Listed records section start

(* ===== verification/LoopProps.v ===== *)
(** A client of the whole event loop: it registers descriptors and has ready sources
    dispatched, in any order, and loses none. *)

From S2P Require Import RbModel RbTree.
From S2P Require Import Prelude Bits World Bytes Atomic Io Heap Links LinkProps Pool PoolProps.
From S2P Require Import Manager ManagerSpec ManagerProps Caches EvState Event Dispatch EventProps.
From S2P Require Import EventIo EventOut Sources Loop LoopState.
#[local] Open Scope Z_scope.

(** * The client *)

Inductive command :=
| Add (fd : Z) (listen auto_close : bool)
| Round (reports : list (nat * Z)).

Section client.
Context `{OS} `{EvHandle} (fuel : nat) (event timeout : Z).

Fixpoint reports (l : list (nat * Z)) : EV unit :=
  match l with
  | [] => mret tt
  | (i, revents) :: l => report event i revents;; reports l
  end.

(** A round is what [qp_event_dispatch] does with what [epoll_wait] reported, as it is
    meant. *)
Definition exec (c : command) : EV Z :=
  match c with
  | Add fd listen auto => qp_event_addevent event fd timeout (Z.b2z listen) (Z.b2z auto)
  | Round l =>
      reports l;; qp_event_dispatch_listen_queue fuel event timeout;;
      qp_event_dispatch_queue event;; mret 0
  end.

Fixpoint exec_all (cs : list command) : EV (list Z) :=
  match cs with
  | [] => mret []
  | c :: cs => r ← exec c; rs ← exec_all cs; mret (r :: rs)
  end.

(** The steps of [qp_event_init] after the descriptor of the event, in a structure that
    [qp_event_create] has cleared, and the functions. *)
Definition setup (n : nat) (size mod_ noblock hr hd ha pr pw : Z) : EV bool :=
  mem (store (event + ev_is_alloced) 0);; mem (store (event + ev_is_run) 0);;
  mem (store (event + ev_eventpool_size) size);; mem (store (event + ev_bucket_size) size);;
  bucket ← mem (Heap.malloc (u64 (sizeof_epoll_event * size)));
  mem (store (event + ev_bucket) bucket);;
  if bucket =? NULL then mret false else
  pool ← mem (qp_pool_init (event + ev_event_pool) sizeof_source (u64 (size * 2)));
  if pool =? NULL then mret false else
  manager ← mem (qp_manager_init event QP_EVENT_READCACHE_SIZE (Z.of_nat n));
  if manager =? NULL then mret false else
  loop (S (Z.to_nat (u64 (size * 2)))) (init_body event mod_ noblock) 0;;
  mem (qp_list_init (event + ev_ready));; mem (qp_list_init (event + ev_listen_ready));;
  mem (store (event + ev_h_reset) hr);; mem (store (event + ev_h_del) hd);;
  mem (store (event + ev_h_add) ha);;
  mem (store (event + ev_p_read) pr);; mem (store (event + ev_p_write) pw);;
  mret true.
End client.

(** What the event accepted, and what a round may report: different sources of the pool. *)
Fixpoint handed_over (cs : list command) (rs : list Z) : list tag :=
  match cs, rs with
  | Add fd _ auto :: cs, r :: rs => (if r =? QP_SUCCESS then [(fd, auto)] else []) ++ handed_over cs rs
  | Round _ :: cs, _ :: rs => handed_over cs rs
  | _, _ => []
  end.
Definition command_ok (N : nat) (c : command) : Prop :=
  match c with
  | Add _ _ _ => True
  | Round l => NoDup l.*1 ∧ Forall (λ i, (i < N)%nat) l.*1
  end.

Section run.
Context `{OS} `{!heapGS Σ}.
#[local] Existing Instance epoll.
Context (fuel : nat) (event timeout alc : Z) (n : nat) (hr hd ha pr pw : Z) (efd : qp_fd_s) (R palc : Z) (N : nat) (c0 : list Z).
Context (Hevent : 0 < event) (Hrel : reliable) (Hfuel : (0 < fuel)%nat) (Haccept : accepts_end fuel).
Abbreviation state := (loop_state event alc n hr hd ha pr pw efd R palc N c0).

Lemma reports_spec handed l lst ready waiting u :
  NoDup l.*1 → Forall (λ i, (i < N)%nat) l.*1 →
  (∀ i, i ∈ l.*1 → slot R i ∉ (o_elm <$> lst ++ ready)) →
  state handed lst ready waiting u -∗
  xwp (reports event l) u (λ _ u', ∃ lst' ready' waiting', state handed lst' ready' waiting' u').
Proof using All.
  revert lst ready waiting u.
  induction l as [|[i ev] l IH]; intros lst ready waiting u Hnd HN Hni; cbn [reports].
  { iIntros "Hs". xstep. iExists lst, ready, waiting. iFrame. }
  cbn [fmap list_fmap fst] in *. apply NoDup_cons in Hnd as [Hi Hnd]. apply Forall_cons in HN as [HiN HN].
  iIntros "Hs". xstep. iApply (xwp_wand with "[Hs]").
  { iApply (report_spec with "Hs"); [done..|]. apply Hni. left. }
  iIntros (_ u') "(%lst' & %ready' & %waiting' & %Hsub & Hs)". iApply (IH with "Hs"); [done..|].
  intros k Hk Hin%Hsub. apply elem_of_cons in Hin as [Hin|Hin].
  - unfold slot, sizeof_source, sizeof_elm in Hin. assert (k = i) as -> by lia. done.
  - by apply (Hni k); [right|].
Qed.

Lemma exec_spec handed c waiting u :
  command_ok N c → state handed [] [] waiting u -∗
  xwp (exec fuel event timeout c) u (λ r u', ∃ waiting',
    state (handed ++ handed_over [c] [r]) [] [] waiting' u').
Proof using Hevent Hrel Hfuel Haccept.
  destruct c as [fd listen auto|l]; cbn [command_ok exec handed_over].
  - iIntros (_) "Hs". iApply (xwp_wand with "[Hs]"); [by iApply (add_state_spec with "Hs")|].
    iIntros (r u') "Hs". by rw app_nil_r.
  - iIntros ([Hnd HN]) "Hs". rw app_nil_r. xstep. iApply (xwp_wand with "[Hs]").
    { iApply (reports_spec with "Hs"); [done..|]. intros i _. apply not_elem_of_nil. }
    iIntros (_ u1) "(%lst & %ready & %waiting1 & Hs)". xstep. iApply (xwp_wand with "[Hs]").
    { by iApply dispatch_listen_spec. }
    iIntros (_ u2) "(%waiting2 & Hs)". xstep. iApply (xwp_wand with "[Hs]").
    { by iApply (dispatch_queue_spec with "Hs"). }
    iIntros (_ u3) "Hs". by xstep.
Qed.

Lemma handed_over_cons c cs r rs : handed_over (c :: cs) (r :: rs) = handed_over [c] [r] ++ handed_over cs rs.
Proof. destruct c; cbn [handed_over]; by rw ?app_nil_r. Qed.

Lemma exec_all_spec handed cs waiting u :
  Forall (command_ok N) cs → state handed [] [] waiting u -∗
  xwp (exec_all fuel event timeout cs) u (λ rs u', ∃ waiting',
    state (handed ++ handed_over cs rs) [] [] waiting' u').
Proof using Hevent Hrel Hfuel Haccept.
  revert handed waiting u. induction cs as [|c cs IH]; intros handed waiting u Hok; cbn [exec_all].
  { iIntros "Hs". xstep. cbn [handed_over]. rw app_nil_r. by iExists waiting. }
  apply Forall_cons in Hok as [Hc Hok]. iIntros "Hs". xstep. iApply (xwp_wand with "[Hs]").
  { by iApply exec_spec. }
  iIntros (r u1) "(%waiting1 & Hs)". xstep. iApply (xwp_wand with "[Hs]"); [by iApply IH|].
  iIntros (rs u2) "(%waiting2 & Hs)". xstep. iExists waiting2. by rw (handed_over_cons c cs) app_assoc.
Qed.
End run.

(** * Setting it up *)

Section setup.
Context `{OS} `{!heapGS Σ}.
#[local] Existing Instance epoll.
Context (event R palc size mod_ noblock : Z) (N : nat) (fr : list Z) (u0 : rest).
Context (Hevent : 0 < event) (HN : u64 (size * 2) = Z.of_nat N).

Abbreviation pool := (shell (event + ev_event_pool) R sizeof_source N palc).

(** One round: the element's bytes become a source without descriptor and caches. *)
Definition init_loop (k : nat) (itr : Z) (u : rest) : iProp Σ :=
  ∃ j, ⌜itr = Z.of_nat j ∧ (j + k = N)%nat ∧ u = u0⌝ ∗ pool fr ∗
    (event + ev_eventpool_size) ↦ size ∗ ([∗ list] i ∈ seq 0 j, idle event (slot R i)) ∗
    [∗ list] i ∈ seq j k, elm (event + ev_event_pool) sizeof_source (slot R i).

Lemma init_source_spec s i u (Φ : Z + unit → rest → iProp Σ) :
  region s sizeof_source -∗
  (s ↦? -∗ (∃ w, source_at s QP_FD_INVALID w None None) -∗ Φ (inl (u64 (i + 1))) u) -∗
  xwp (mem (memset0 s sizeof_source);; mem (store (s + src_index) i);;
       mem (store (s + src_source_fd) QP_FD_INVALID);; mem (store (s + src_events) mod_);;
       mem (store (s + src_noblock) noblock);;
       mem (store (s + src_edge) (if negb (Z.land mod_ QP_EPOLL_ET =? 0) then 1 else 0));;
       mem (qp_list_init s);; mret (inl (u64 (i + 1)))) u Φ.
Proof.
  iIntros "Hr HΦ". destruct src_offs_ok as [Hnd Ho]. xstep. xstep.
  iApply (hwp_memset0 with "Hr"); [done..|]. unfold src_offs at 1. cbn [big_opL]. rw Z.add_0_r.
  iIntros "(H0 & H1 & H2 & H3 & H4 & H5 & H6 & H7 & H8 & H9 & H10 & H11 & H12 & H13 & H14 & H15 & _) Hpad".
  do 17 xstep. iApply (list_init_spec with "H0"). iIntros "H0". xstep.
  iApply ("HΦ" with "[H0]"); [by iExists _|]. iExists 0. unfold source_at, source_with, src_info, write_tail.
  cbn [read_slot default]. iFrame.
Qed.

Listed records section end

# Requirement:
Search the listing for the word "revert" and state how many lines contain it. Nothing else belongs in the reply.

# Solution to the exercise:
2